Extracted data entries:

Lemma insert_ok cmp given rands k h sl l os :
  TotalCompare cmp → set_rep cmp given h sl l os → k ≠ 0 →
  ∃ h' sl', skiplist_set_insert rands sl k h = Done (((spec_insert cmp k l os).2, sl'), h') ∧
    set_rep cmp given h' sl' (spec_insert cmp k l os).1.1 (spec_insert cmp k l os).1.2.
Proof.
  intros Hcmp [Hh <- Hf (xs & OK & <-) Ho] Hk. unfold skiplist_set_insert.
  pose proof (get_level_index_bound (Z.to_nat (top_level_index sl)) 0 rands) as Hlv.
  fold (skiplist_set_get_level_index sl rands) in Hlv. set (lv := skiplist_set_get_level_index sl rands) in *.
  destruct (top_level _ _ _ OK) as [Ht1 Ht2].
  destruct (descend_record_spec sl xs k lv (Z.to_nat (top_level_index sl)) (top sl) (tmp_previous sl) h OK Ht1)
    as (tmp & E & Hlen & _ & Hrec); [by left|apply OK| |].
  { intros _ m Em. rewrite Ht2. apply (one_height sl xs _ m OK). by apply (one_elem sl xs k _ m Em). }
  m_step E. unfold spec_insert. rewrite <-(fmap_equal (compare_func sl) (key (structs h))).
  pose proof (skip_ok_arrays _ _ _ tmp OK Hlen) as OK'.
  destruct (eqs_cases sl xs k _ OK) as [Ee|[m Ee]]; rewrite Ee in *; cbn [fmap list_fmap].
  2: { rewrite bool_decide_true by done. exists h. eexists. split; [done|]. split; try done. by exists xs. }
  rewrite bool_decide_false by auto. pose proof (alloc_ok lv h Hh) as Ha. rewrite Ho in Ha.
  destruct (next_outcome os) as [ok os'] eqn:Hos. destruct Ha as (h1 & Ea & Hh1 & Ho1 & Es1).
  cbn [fst snd]. m_step Ea. destruct ok; cbn [fst snd].
  2: { exists h1. eexists. split; [done|]. split; try done. exists xs. by rewrite Es1. }
  destruct (heap_ok_fresh h Hh) as [Hfresh _]. pose proof (ok_next _ Hh).
  rewrite (proj2 (Z.eqb_neq (next h) 0)) by lia.
  set (node := next h) in *. set (js := replicate (S lv) (junk h)) in *.
  assert (structs h1 !! node = Some (mkNode (junk h) js)) as En by by rewrite Es1, lookup_insert_eq.
  m_step (deref_ok node _ h1 En). cbn [links]. m_step (put_ok node _ (mkNode k js) h1 En).
  rewrite Es1, insert_insert_eq. set (s1 := <[node := mkNode k js]> (structs h)).
  set (p := λ i, last_of (top sl) (lower (compare_func sl) (key (structs h)) k (level (structs h) i xs))).
  set (q := λ i, hd (tail sl) (upper (compare_func sl) (key (structs h)) k (level (structs h) i xs))).
  assert (∀ i c, c ∈ top sl :: xs → c ≠ node ∧ lnk s1 i c = lnk (structs h) i c) as Hold.
  { intros i c Hc. assert (c ≠ node) as Hne.
    { intros ->. apply not_elem_of_dom in Hfresh. apply Hfresh. rewrite (sk_dom _ _ _ OK).
      apply elem_of_list_to_set. apply elem_of_cons in Hc as [->|?]; [left|right; by right]. }
    split; [done|]. unfold lnk. subst s1. by rewrite lookup_insert_ne. }
  assert (∀ i, p i ∈ top sl :: xs) as Hp.
  { intros i. subst p. cbn beta. destruct (last_of_elem (top sl) (lower (compare_func sl) (key (structs h)) k (level (structs h) i xs)))
      as [[-> _]|Hq]; [left|]. right. apply list_elem_of_filter in Hq as [_ [_ Hq]%level_elem]. done. }
  destruct (link_levels_spec (S lv) 0 node tmp p q (with_structs h1 s1)) as (s' & El & Hsh & Hin & Hout).
  { intros j Hj. cbn [structs with_structs]. destruct (Hold j _ (Hp j)) as [Hne ->]. split_and!.
    - apply Hrec; [done|lia|lia].
    - apply (zero_link sl xs k _ j OK Ee). lia.
    - done.
    - unfold height. subst s1. rewrite lookup_insert_eq. cbn [links]. subst js. rewrite length_replicate. lia. }
  cbn [structs with_structs] in *. m_step El. rewrite with_structs_twice in *.
  destruct (skip_ok_insert sl xs k (structs h) s' node lv js) as [OK2 Ek]; try done.
  - lia.
  - apply length_replicate.
  - intros i Hi. destruct (Hin i ltac:(lia)) as [-> ?]. split; [|done].
    symmetry. apply (zero_link sl xs k _ i OK Ee). lia.
  - intros i c Hc Hne. destruct (Hold i c Hc) as [Hcn <-]. apply Hout. intros Hi. split; [done|]. apply Hne. lia.
  - exists (with_structs h1 s'). eexists. split; [by rewrite M_ret_eq|]. split; try done.
    + apply heap_ok_shape; [done|]. destruct Hsh as (-> & _ & _). rewrite Es1. subst s1. by rewrite !dom_insert_L.
    + eexists. split; [by apply skip_ok_arrays; [exact OK2|]|]. done.
Qed.

(** ** Deletion *)

Lemma find_deleted_ok fuel sl m i p l r (h : nheap) :
  path (structs h) i p (l ++ m :: r) (tail sl) → m ∉ l → tail sl ∉ l → (length l < fuel)%nat →
  find_deleted fuel sl m i p h = Done (last_of p l, h).
Proof.
  revert p l. induction fuel as [|fuel IH]; intros p l HP Hm Ht Hf; [lia|]. cbn [find_deleted].
  destruct l as [|y l]; destruct HP as [Hl HP]; m_step (link_ok _ _ _ _ Hl).
  - by rewrite Z.eqb_refl, orb_true_r.
  - apply not_elem_of_cons in Hm as [? Hm]. apply not_elem_of_cons in Ht as [? Ht].
    rewrite !(proj2 (Z.eqb_neq _ _)) by congruence. cbn [orb last_of]. apply IH; [done..|cbn in Hf; lia].
Qed.

Section deletion.
Context (sl : SkiplistSet) (xs : list Z) (k : Z) `{!TotalCompare (compare_func sl)}.
Abbreviation cmp := (compare_func sl).
Abbreviation lo s l := (lower cmp (key s) k l).
Abbreviation hi s l := (upper cmp (key s) k l).

(** The node before the place of the target on a level. *)
Definition left_of (s : nodes) (i : nat) : Z := last_of (top sl) (lo s (level s i xs)).

Lemma unlink_level_ok fuel s m i p (h : nheap) :
  skip_ok s sl xs → equal cmp (key s) k xs = [m] → (i < height s m)%nat → before sl xs k s i p →
  same_shape s (structs h) → (∀ c, lnk (structs h) i c = lnk s i c) → (length xs < fuel)%nat →
  ∃ x, find_deleted fuel sl m i p h = Done (left_of s i, h) ∧ lnk (structs h) i (left_of s i) = Some m ∧
    lnk (structs h) i m = Some x.
Proof using All.
  intros OK E Hi Hp Hsh Hold Hf. destruct (one_elem sl xs k s m E) as [Hm Hmk].
  destruct (one_height sl xs s m OK Hm) as [_ Hml].
  pose proof (level_one sl xs k s m i OK E Hi) as El. pose proof (sk_path _ _ _ OK i ltac:(lia)) as HP.
  destruct (one_link sl xs k s m i OK E Hi) as [Hlink HPm].
  set (r := hi s (level s i xs)) in *. exists (hd (tail sl) r). rewrite !Hold. split_and!; [|done|by apply path_first].
  destruct (before_split sl xs k s i p OK Hp) as (pre & post & Ep & -> & Elo & _). unfold left_of. rewrite Elo, last_of_app.
  rewrite Elo, Ep, <-app_assoc in El. apply app_inv_head in El. rewrite Ep, El in HP. apply path_drop in HP.
  pose proof (sk_nodup _ _ _ OK) as Hnd. apply NoDup_cons in Hnd as [_ [Ht Hnd]%NoDup_cons].
  assert (NoDup (level s i xs)) as Hndl by by apply NoDup_filter.
  rewrite Ep, El in Hndl. apply NoDup_app in Hndl as (_ & _ & Hndl). apply NoDup_app in Hndl as (_ & Hd & _).
  assert (∀ c, c ∈ lo s post → c ∈ level s i xs) as Hsub.
  { intros c Hc. rewrite Ep, El, !elem_of_app. tauto. }
  apply (find_deleted_ok _ _ _ _ _ _ r).
  - apply (path_ext s); [|done]. intros c _. apply Hold.
  - intros Hc. apply (Hd m Hc). left.
  - intros [_ Hc]%Hsub%level_elem. done.
  - pose proof (length_filter (λ x, i < height s x)%nat xs) as Hlen. fold (level s i xs) in Hlen.
    rewrite Ep, El, !length_app in Hlen. lia.
Qed.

TASK INSTRUCTIONS ->
Of the entries above, transcribe exactly those lines that fall between the line containing "[exact OK2|]|]. done." and the line containing "Section deletion.", together with those two lines.

SOLUTION ->
    + eexists. split; [by apply skip_ok_arrays; [exact OK2|]|]. done.
Qed.

(** ** Deletion *)

Lemma find_deleted_ok fuel sl m i p l r (h : nheap) :
  path (structs h) i p (l ++ m :: r) (tail sl) → m ∉ l → tail sl ∉ l → (length l < fuel)%nat →
  find_deleted fuel sl m i p h = Done (last_of p l, h).
Proof.
  revert p l. induction fuel as [|fuel IH]; intros p l HP Hm Ht Hf; [lia|]. cbn [find_deleted].
  destruct l as [|y l]; destruct HP as [Hl HP]; m_step (link_ok _ _ _ _ Hl).
  - by rewrite Z.eqb_refl, orb_true_r.
  - apply not_elem_of_cons in Hm as [? Hm]. apply not_elem_of_cons in Ht as [? Ht].
    rewrite !(proj2 (Z.eqb_neq _ _)) by congruence. cbn [orb last_of]. apply IH; [done..|cbn in Hf; lia].
Qed.

Section deletion.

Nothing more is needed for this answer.